Compare the rate of output when running `grow' versus `stable' in
(define counter 0)
(define (noisy-call/cc f)
(set! counter (+ counter 1))
(cond
[(zero? (modulo counter 100))
(display counter) (newline)])
(call/cc f))
(define (grow)
(let ([rator (call/cc call/cc)])
(rator
(call/cc noisy-call/cc))))
(define (stable)
(let ([rand (call/cc call/cc)])
((call/cc noisy-call/cc) rand)))
I've used `let' in both variants to force a particular order of
operation (and also used `cond' instead of `when', etc.) so you can try
`grow' versus `stable' in implementations other than PLT Scheme. I saw
the same qualitative difference between the two across all the
implementations I tried.
At Tue, 20 Jan 2009 14:47:14 +0100, "Jos Koot" wrote:
> Neither did I expect ((call/cc call/cc) (call/cc call/cc)) to run in bound
> space, but I had it run on my 1.8 Ghz, 1Mb RAM single processor machine for
> over 15 minutes without noticing any substantial increase of memory usage.

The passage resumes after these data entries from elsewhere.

(* ===== verification/OrderService.v ===== *)
(** * The order book

    [OrderService] of [backend/order-engine/src/services/OrderService.ts]: the
    two maps it keeps, its operations and the events it emits.

    Every method runs without yielding once it touches the maps (the only
    [await], on the signature, precedes them), so an operation is one step on
    the state. It returns a value or throws, and what it changed before it
    threw stays changed. The clock ([now], milliseconds) and the fresh UUID
    are arguments. *)

From Stdlib Require Import ZArith Lia.
From stdpp Require Import base numbers list strings gmap.
From S2P Require Import Prelude.
From S2P Require Import JsNumber.
From S2P Require Import JsString.
From S2P Require Import JsMap.
From S2P Require Import PartialFill.
From S2P Require Import Signature.
From S2P Require Import OrderTypes.

Local Open Scope string_scope.
Local Open Scope Z_scope.
Local Open Scope result_scope.

(** ** State and the error-state monad *)

Inductive Event :=
  | newOrder (order : Order)
  | orderFill (order : Order) (fill : Fill)
  | fillStatusUpdate (order : Order) (fill : Fill)
  | orderCancelled (order : Order)
  | orderUpdate (order : Order)
  | orderExpired (order : Order).

Record State := {
  orders : JsMap.t Order;
  ordersByMaker : JsMap.t JsSet.t;
  events : list Event
}.

Definition initial : State := {| orders := []; ordersByMaker := []; events := [] |}.

Definition M (A : Type) := State -> result A * State.

Definition ret {A} (a : A) : M A := fun s => (Ok a, s).
Definition throw {A} (e : exn) : M A := fun s => (Throw e, s).
Definition bind {A B} (m : M A) (k : A -> M B) : M B := fun s =>
  match m s with
  | (Ok a, s') => k a s'
  | (Throw e, s') => (Throw e, s')
  end.
Definition lift {A} (r : result A) : M A := fun s => (r, s).

Declare Scope order_scope.
Delimit Scope order_scope with order.
Notation "x <- m ; k" := (bind m (fun x => k))
  (at level 100, m at next level, right associativity) : order_scope.
Notation "m ;; k" := (bind m (fun _ => k))
  (at level 100, right associativity) : order_scope.
Local Open Scope order_scope.

Definition put_orders (f : JsMap.t Order -> JsMap.t Order) : M unit := fun s =>
  (Ok tt, {| orders := f (orders s); ordersByMaker := ordersByMaker s; events := events s |}).

Definition emit (e : Event) : M unit := fun s =>
  (Ok tt, {| orders := orders s; ordersByMaker := ordersByMaker s; events := (events s ++ [e])%list |}).

(** The order object is shared by reference: writing it back under its key
    is what a field assignment does to the map. *)
Definition store (orderId : string) (order : Order) : M unit :=
  put_orders (JsMap.set orderId order).

(** [this.orders.get(orderId)], throwing when it is [undefined]. *)
Definition find_order (orderId : string) : M Order := fun s =>
  match JsMap.get orderId (orders s) with
  | Some order => (Ok order, s)
  | None => (Throw (Error "Order not found"), s)
  end.

(** ** Operations *)

Section Operations.
Context `{Ethers, Signing}.

Definition new_order (dto : CreateOrderDto) (uuid : string) (now : Z) : Order :=
  {| order_dto := dto; id := uuid; status := PENDING; filledAmount := "0";
     filledPercentage := of_Z 0; createdAt := now; updatedAt := now; fills := [] |}.

Definition track_maker (mk : string) (orderId : string) : M unit := fun s =>
  let byMaker :=
    if JsMap.has mk (ordersByMaker s) then ordersByMaker s
    else JsMap.set mk [] (ordersByMaker s) in
  let set := default [] (JsMap.get mk byMaker) in
  (Ok tt, {| orders := orders s;
             ordersByMaker := JsMap.set mk (JsSet.add orderId set) byMaker;
             events := events s |}).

> That's why I looked for an explanation of space bound behaviour.
> Jos
>
> ----- Original Message -----
> From: "Robby Findler" <robby at eecs.northwestern.edu>
> To: "Jos Koot" <jos.koot at telefonica.net>
> Cc: "Shriram Krishnamurthi" <sk at cs.brown.edu>; <rafkind at cs.utah.edu>;
> "Scheme PLT" <plt-scheme at list.cs.brown.edu>
> Sent: Monday, January 19, 2009 8:22 PM
> Subject: Re: [plt-scheme] call/cc puzzle
>
>
> As far as I am able to tell, when you evaluate left-to-right,
> ((call/cc call/cc) (call/cc call/cc)) should be a non-tail-recursive
> loop (right-to-left requires constant space). Perhaps Matthew has done
> something fancy to mzscheme to be able to optimize something somehow
> to make it tail recursive, or perhaps it is a bug.
>
> Robby
>
> On Mon, Jan 19, 2009 at 10:03 AM, Jos Koot <jos.koot at telefonica.net> wrote:
> > My explanation of ((call/cc call/cc) (call/cc call/cc)).
> >
> > Read this in CPS (continuation passing style)

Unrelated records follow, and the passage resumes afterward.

(* ===== verification/OrderBook.v ===== *)
(** * Histories of the order book

    The operations of [OrderService] as a transition system: any sequence of
    calls, failing ones included, with UUIDs that do not repeat. Invariants by
    induction on the history, and what the queries return on the books it
    reaches. *)

From Stdlib Require Import ZArith Lia.
From stdpp Require Import base numbers list strings gmap relations.
From S2P Require Import Prelude.
From S2P Require Import JsNumber.
From S2P Require Import JsString.
From S2P Require Import JsMap.
From S2P Require Import PartialFill.
From S2P Require Import Signature.
From S2P Require Import OrderTypes.
From S2P Require Import OrderService.

Local Open Scope string_scope.
Local Open Scope Z_scope.

(** ** The transition system *)

Inductive Op :=
  | OpCreate (dto : CreateOrderDto) (uuid : string) (now : Z)
  | OpFill (orderId : string) (input : FillInput) (uuid : string) (now : Z)
  | OpFillStatus (orderId fillId : string) (st : FillStatus) (tx : option TxHashes) (now : Z)
  | OpCancel (orderId mk : string) (now : Z)
  | OpPercentage (orderId : string) (percentage : number) (now : Z)
  | OpCleanup (now : Z).

(** A UUID is fresh when no order was filed under it. *)
Definition fresh (op : Op) (s : State) : Prop :=
  match op with
  | OpCreate _ uuid _ => JsMap.get uuid (orders s) = None
  | _ => True
  end.

Section History.
Context `{Ethers, Signing}.

(** The state after a call, whether it returned or threw. *)
Definition run_op (op : Op) (s : State) : State :=
  match op with
  | OpCreate dto uuid now => (createOrder dto uuid now s).2
  | OpFill orderId input uuid now => (createFill orderId input uuid now s).2
  | OpFillStatus orderId fillId st tx now => (updateFillStatus orderId fillId st tx now s).2
  | OpCancel orderId mk now => (cancelOrder orderId mk now s).2
  | OpPercentage orderId p now => (updateOrderFilledPercentage orderId p now s).2
  | OpCleanup now => (cleanupExpiredOrders now s).2
  end.

Inductive step (s : State) : State -> Prop :=
  | step_op op : fresh op s -> step s (run_op op s).

Definition reachable (s : State) : Prop := rtc step initial s.

Lemma wf_step s s' : step s s' -> wf s -> wf s'.
Proof.
  intros [op Hfresh]. destruct op; simpl in *.
  - by apply wf_createOrder.
  - eapply wf_touches, createFill_touches.
  - eapply wf_touches, updateFillStatus_touches.
  - eapply wf_touches, cancelOrder_touches.
  - eapply wf_touches, updateOrderFilledPercentage_touches.
  - apply wf_cleanup.
Qed.

Lemma reachable_wf s : reachable s -> wf s.
Proof.
  intros Hr. unfold reachable in Hr. remember initial as s0 eqn:Hs0.
  assert (wf s0) as W by (subst; apply wf_initial). clear Hs0.
  induction Hr; eauto using wf_step.
Qed.

Lemma step_evolves s s' k o :
  step s s' -> JsMap.get k (orders s) = Some o ->
  exists o', JsMap.get k (orders s') = Some o' /\ evolves k o o'.
Proof.
  intros [op Hfresh] Hk. destruct op as [dto uuid now| | | | |now]; simpl in *.
  - destruct (createOrder_cases dto uuid now s) as [[e ->]| ->]; [by exists o|]. cbn.
    exists o. rewrite JsMap.get_set_ne; [done|]. by intros ->; rewrite Hk in Hfresh.
  - eapply touches_get; [apply createFill_touches|done].
  - eapply touches_get; [apply updateFillStatus_touches|done].
  - eapply touches_get; [apply cancelOrder_touches|done].
  - eapply touches_get; [apply updateOrderFilledPercentage_touches|done].
  - exists (expire now o). cbn. by rewrite get_map_values, Hk; split; [|apply evolves_expire].
Qed.

Lemma getOrdersByMaker_spec s m (o : Order) :
  wf s -> o ∈ getOrdersByMaker m s <-> o ∈ JsMap.values (orders s) /\ maker o = m.
Proof.
  intros [W1 W2 W3 W4 W5 W6]. unfold getOrdersByMaker.
  rewrite list_elem_of_omap, JsMap.elem_values. split.
  - intros (k & Hin & Hk). destruct (JsMap.get m (ordersByMaker s)) as [ids|] eqn:Hm;
      [|by apply not_elem_of_nil in Hin].
    destruct (proj2 (W5 _ _ Hm) _ Hin) as (o' & Ho' & Hmk). rewrite Hk in Ho'. simplify_eq.
    eauto using JsMap.get_elem.
  - intros [(k & Hk%JsMap.elem_get) <-]; [|done].
    destruct (W4 _ _ Hk) as (ids & -> & Hin). by exists k.
Qed.

Lemma getOrdersByMaker_ids s m :
  wf s -> id <$> getOrdersByMaker m s = default [] (JsMap.get m (ordersByMaker s)).
Proof.
  intros W. unfold getOrdersByMaker.
  assert (forall k, k ∈ default [] (JsMap.get m (ordersByMaker s)) ->
            exists o, JsMap.get k (orders s) = Some o /\ id o = k) as Hids.
  { intros k Hin. destruct (JsMap.get m _) as [ids|] eqn:Hm; [|by apply not_elem_of_nil in Hin].
    destruct (proj2 (wf_index _ W _ _ Hm) _ Hin) as (o & Ho & _).
    exists o. split; [done|]. by apply (wf_id _ W). }
  induction (default [] _) as [|k ids IH]; csimpl; [done|].
  destruct (Hids k) as (o & Ho & Hid); [by left|]. rewrite Ho. csimpl. rewrite Hid, IH; [done|].
  intros j Hj. apply Hids. by right.
Qed.

(** The status an operation leaves on an order that it found FILLED or
    CANCELLED, unless it is a percentage update. *)
Lemma final_status_step op s k o o' :
  fresh op s -> (forall i p now, op <> OpPercentage i p now) ->
  JsMap.get k (orders s) = Some o ->
  status o = FILLED \/ status o = CANCELLED ->
  JsMap.get k (orders (run_op op s)) = Some o' ->
  status o' = status o.
Proof.
  intros Hfresh Hop Hk Hst. destruct op as [dto uuid now|j input uuid now|j fid st tx now
    |j mk now|j p now|now]; simpl in *.
  - destruct (createOrder_cases dto uuid now s) as [[e ->]| ->]; cbn; [congruence|].
    rewrite JsMap.get_set_ne; [congruence|]. by intros ->; rewrite Hk in Hfresh.
  - destruct (decide (j = k)) as [->|Hne].
    + unfold createFill, find_order, bind at 1. rewrite Hk.
      rewrite (proj2 (orb_true_iff _ _)); [cbn; congruence|].
      destruct Hst as [-> | ->]; auto.
    + destruct (createFill_touches j input uuid now s) as [s' Ho _|s' ? ? _ Ho _ _];
        rewrite Ho; [congruence|]. rewrite JsMap.get_set_ne by done. congruence.
  - unfold updateFillStatus, find_order, bind at 1.
    destruct (JsMap.get j (orders s)) as [oj|] eqn:Hj; [|cbn; congruence].
    destruct (update_first _ _ _) as [[f fs]|]; cbn; [|congruence].
    rewrite JsMap.get_set. case_decide; [|congruence]. intros [= <-]. cbn. congruence.
  - unfold cancelOrder, find_order, bind at 1.
    destruct (JsMap.get j (orders s)) as [oj|] eqn:Hj; [|cbn; congruence].
    case_match; [cbn; congruence|]. case_bool_decide as Hb; [cbn; congruence|].
    cbn. rewrite JsMap.get_set. case_decide; [|congruence].
    intros [= <-]. cbn. destruct Hst; congruence.
  - by destruct (Hop j p now).
  - rewrite get_map_values, Hk. intros [= <-]. unfold expire, expires.
    by destruct Hst as [Hs|Hs]; rewrite Hs; simpl; rewrite Hs.
Qed.
End History.

Lemma expires_expire now o : expires now (expire now o) = false.
Proof. unfold expire. destruct (expires now o) eqn:E; [reflexivity|exact E]. Qed.

Lemma expire_idemp now (m : JsMap.t Order) :
  map_values (expire now) (map_values (expire now) m) = map_values (expire now) m.
Proof.
  unfold map_values. rewrite <- list_fmap_compose. apply list_fmap_ext.
  intros _ [k o] _. unfold compose. simpl. unfold expire at 1. by rewrite expires_expire.
Qed.

Lemma expired_once now (m : JsMap.t Order) :
  List.filter (expires now) (JsMap.values (map_values (expire now) m)) = [].
Proof.
  unfold JsMap.values, map_values.
  induction m as [|[k o] m IH]; csimpl; [done|]. by rewrite expires_expire.
Qed.

(** ** Properties *)

Section Properties.
Context `{Ethers, Signing}.

(** C1. Invariant of the order book: after any sequence of calls, failed
    ones included, the keys of the book are the identities of its orders,
    the maker index lists exactly the orders of each maker and each of them
    once, and every recorded fill belongs to the order that holds it. *)
Theorem order_book_invariant (s : State) (Hr : reachable s) : wf s.
Proof. by apply reachable_wf. Qed.

(** [getOrdersByMaker] is exact on every reachable book: it returns the
    orders whose maker is [m], all of them and no other, without repeating
    one. *)
Theorem orders_by_maker_exact (s : State) (m : string) (Hr : reachable s) :
  (forall o : Order, o ∈ getOrdersByMaker m s <-> o ∈ JsMap.values (orders s) /\ maker o = m) /\
  NoDup (id <$> getOrdersByMaker m s).
Proof.
  pose proof (reachable_wf _ Hr) as W. split; [intros o; by apply getOrdersByMaker_spec|].
  rewrite getOrdersByMaker_ids by done.
  destruct (JsMap.get m _) as [ids|] eqn:Hm; [|apply NoDup_nil_2]. by apply (wf_index _ W _ _ Hm).
Qed.

(** C19. Signed terms are immutable: along any history an order is never
    removed, and its terms (chains, tokens, amounts, maker, receiver,
    deadline, nonce, secrets), identity and creation time never change;
    recorded fills are never dropped nor reordered, only appended. *)
Theorem signed_terms_immutable (s s' : State) (k : string) (o : Order)
    (Hsteps : rtc step s s') (Hk : JsMap.get k (orders s) = Some o) :
  exists o', JsMap.get k (orders s') = Some o' /\
    order_dto o' = order_dto o /\ id o' = id o /\ createdAt o' = createdAt o /\
    (fill_id <$> fills o) `prefix_of` (fill_id <$> fills o').
Proof.
  assert (exists o', JsMap.get k (orders s') = Some o' /\ evolves k o o') as (o' & Ho' & []).
  { revert o Hk. induction Hsteps as [s|s1 s2 s3 Hs _ IH]; intros o Hk; [by exists o|].
    destruct (step_evolves _ _ _ _ Hs Hk) as (o2 & H2 & E2).
    destruct (IH _ H2) as (o3 & H3 & E3). exists o3. split; [done|]. by etrans. }
  by exists o'.
Qed.

(** FILLED and CANCELLED are final for every operation of the service
    other than [updateOrderFilledPercentage]: no fill, fill-status update,
    cancellation, expiry sweep or new order moves an order out of them. *)
Theorem final_status_stable (op : Op) (s : State) (k : string) (o : Order)
    (Hfresh : fresh op s) (Hop : forall i p now, op <> OpPercentage i p now)
    (Hk : JsMap.get k (orders s) = Some o)
    (Hst : status o = FILLED \/ status o = CANCELLED) :
  exists o', JsMap.get k (orders (run_op op s)) = Some o' /\ status o' = status o.
Proof.
  destruct (step_evolves s (run_op op s) k o) as (o' & Ho' & _); [by constructor|done|].
  exists o'. split; [done|]. by eapply final_status_step.
Qed.

(** [updateOrderFilledPercentage], which the websocket relay calls with
    the resolver's number, has no status guard: for a percentage strictly
    between 0 and 100 it makes any order of the book PARTIALLY_FILLED,
    a cancelled, expired or filled one included, so that resolvers can fill
    it again. *)
Theorem percentage_update_revives (k : string) (p : number) (now : Z) (s : State) (o : Order)
    (Hk : JsMap.get k (orders s) = Some o)
    (Hp : gtb p (of_Z 0) = true) (Hlt : geb p (of_Z 100) = false) :
  let s' := run_op (OpPercentage k p now) s in
  exists o', JsMap.get k (orders s') = Some o' /\ status o' = PARTIALLY_FILLED /\
    o' ∈ getActiveOrders s'.
Proof.
  intros s'. subst s'. simpl. rewrite (updateOrderFilledPercentage_eq _ _ _ _ _ Hk).
  unfold status_after_percentage. rewrite Hp, Hlt. cbn [fst snd].
  set (o' := set_status PARTIALLY_FILLED _).
  assert (JsMap.get k (JsMap.set k o' (orders s)) = Some o') as Hk' by apply JsMap.get_set_eq.
  exists o'. split; [exact Hk'|]. split; [reflexivity|].
  unfold getActiveOrders. apply list_elem_of_In, filter_In. split; [|reflexivity].
  apply list_elem_of_In. apply JsMap.elem_values. exists k. apply JsMap.get_elem. exact Hk'.
Qed.

(** The expiry sweep is exact and idempotent: an order is EXPIRED
    afterwards with the sweep's time exactly when it was PENDING past its
    deadline, every other order is untouched, one event is emitted per
    expired order, and a second sweep at the same time changes nothing and
    emits nothing. *)
Theorem cleanup_exact (now : Z) (s : State) :
  let s1 := (cleanupExpiredOrders now s).2 in
  (forall k, JsMap.get k (orders s1) =
     (fun o => if expires now o then set_updatedAt now (set_status EXPIRED o) else o)
       <$> JsMap.get k (orders s)) /\
  JsMap.keys (orders s1) = JsMap.keys (orders s) /\
  length (events s1) =
    (length (events s) + length (List.filter (expires now) (JsMap.values (orders s))))%nat /\
  (cleanupExpiredOrders now s1).2 = s1.
Proof.
  intros s1. subst s1. cbn [snd cleanupExpiredOrders orders events]. split_and!.
  - intros k. apply get_map_values.
  - apply keys_map_values.
  - by rewrite length_app, length_fmap.
  - unfold cleanupExpiredOrders. cbn [snd orders ordersByMaker events].
    by rewrite expired_once, expire_idemp, app_nil_r.
Qed.
End Properties.

(** ** Witnesses *)

Definition sample_book : State :=
  @run_op tagged_ethers echo_signing (OpCreate sample_dto "o1" 5) initial.

Definition sample_order : Order := new_order sample_dto "o1" 5.

Lemma sample_step : @step tagged_ethers echo_signing initial sample_book.
Proof. apply step_op. reflexivity. Defined.

Lemma sample_reachable : @reachable tagged_ethers echo_signing sample_book.
Proof. eapply rtc_l; [exact sample_step|apply rtc_refl]. Defined.

Lemma sample_get : JsMap.get "o1" (orders sample_book) = Some sample_order.
Proof. vm_compute. reflexivity. Defined.

Definition cancelled_book : State :=
  @run_op tagged_ethers echo_signing (OpCancel "o1" "0xMaker" 6) sample_book.

Definition cancelled_order : Order := set_updatedAt 6 (set_status CANCELLED sample_order).

Lemma cancelled_get : JsMap.get "o1" (orders cancelled_book) = Some cancelled_order.
Proof. vm_compute. reflexivity. Defined.

Lemma order_book_invariant_witness : wf sample_book.
Proof. apply (@order_book_invariant tagged_ethers echo_signing). exact sample_reachable. Defined.

Lemma orders_by_maker_exact_witness : NoDup (id <$> getOrdersByMaker "0xMaker" sample_book).
Proof.
  apply (@orders_by_maker_exact tagged_ethers echo_signing sample_book "0xMaker").
  exact sample_reachable.
Defined.

Lemma signed_terms_immutable_witness :
  exists o', JsMap.get "o1" (orders cancelled_book) = Some o' /\
    order_dto o' = sample_dto /\ id o' = "o1" /\ createdAt o' = 5 /\
    [] `prefix_of` (fill_id <$> fills o').
Proof.
  apply (@signed_terms_immutable tagged_ethers echo_signing sample_book cancelled_book "o1"
           sample_order); [|exact sample_get].
  eapply rtc_l; [apply (@step_op _ _ sample_book (OpCancel "o1" "0xMaker" 6)); exact I
                |apply rtc_refl].
Defined.

Lemma final_status_stable_witness :
  exists o', JsMap.get "o1" (orders (@run_op tagged_ethers echo_signing (OpCleanup 9)
                                       cancelled_book)) = Some o' /\ status o' = CANCELLED.
Proof.
  apply (@final_status_stable tagged_ethers echo_signing (OpCleanup 9) cancelled_book "o1"
           cancelled_order); [exact I|discriminate|exact cancelled_get|right; reflexivity].
Defined.

Lemma percentage_update_revives_witness :
  exists o', JsMap.get "o1" (orders (@run_op tagged_ethers echo_signing
                 (OpPercentage "o1" (of_Z 25) 9) cancelled_book)) = Some o' /\
    status o' = PARTIALLY_FILLED /\
    o' ∈ getActiveOrders (@run_op tagged_ethers echo_signing
                 (OpPercentage "o1" (of_Z 25) 9) cancelled_book).
Proof.
  apply (@percentage_update_revives tagged_ethers echo_signing "o1" (of_Z 25) 9 cancelled_book
           cancelled_order); [exact cancelled_get|vm_compute; reflexivity|vm_compute; reflexivity].
Defined.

> > For this purpose think in terms of meta-procedures EXEC and APPLY.
> >
> > (EXEC code cont) ; cont=continuation.
> > Executes the code and passes the result to the cont.
> >
> > (APPLY op rand cont) ; op is procedure/operator, rand is argument/operand.
> > Calls the op with the rand for its arg and passes the result to the cont.
> >
> > Notice that (APPLY call/cc A B) --> (APPLY A B B).
> > Write ((call/cc call/cc) (call/cc call/cc)) as ((cc1 cc2) (cc3 cc4)).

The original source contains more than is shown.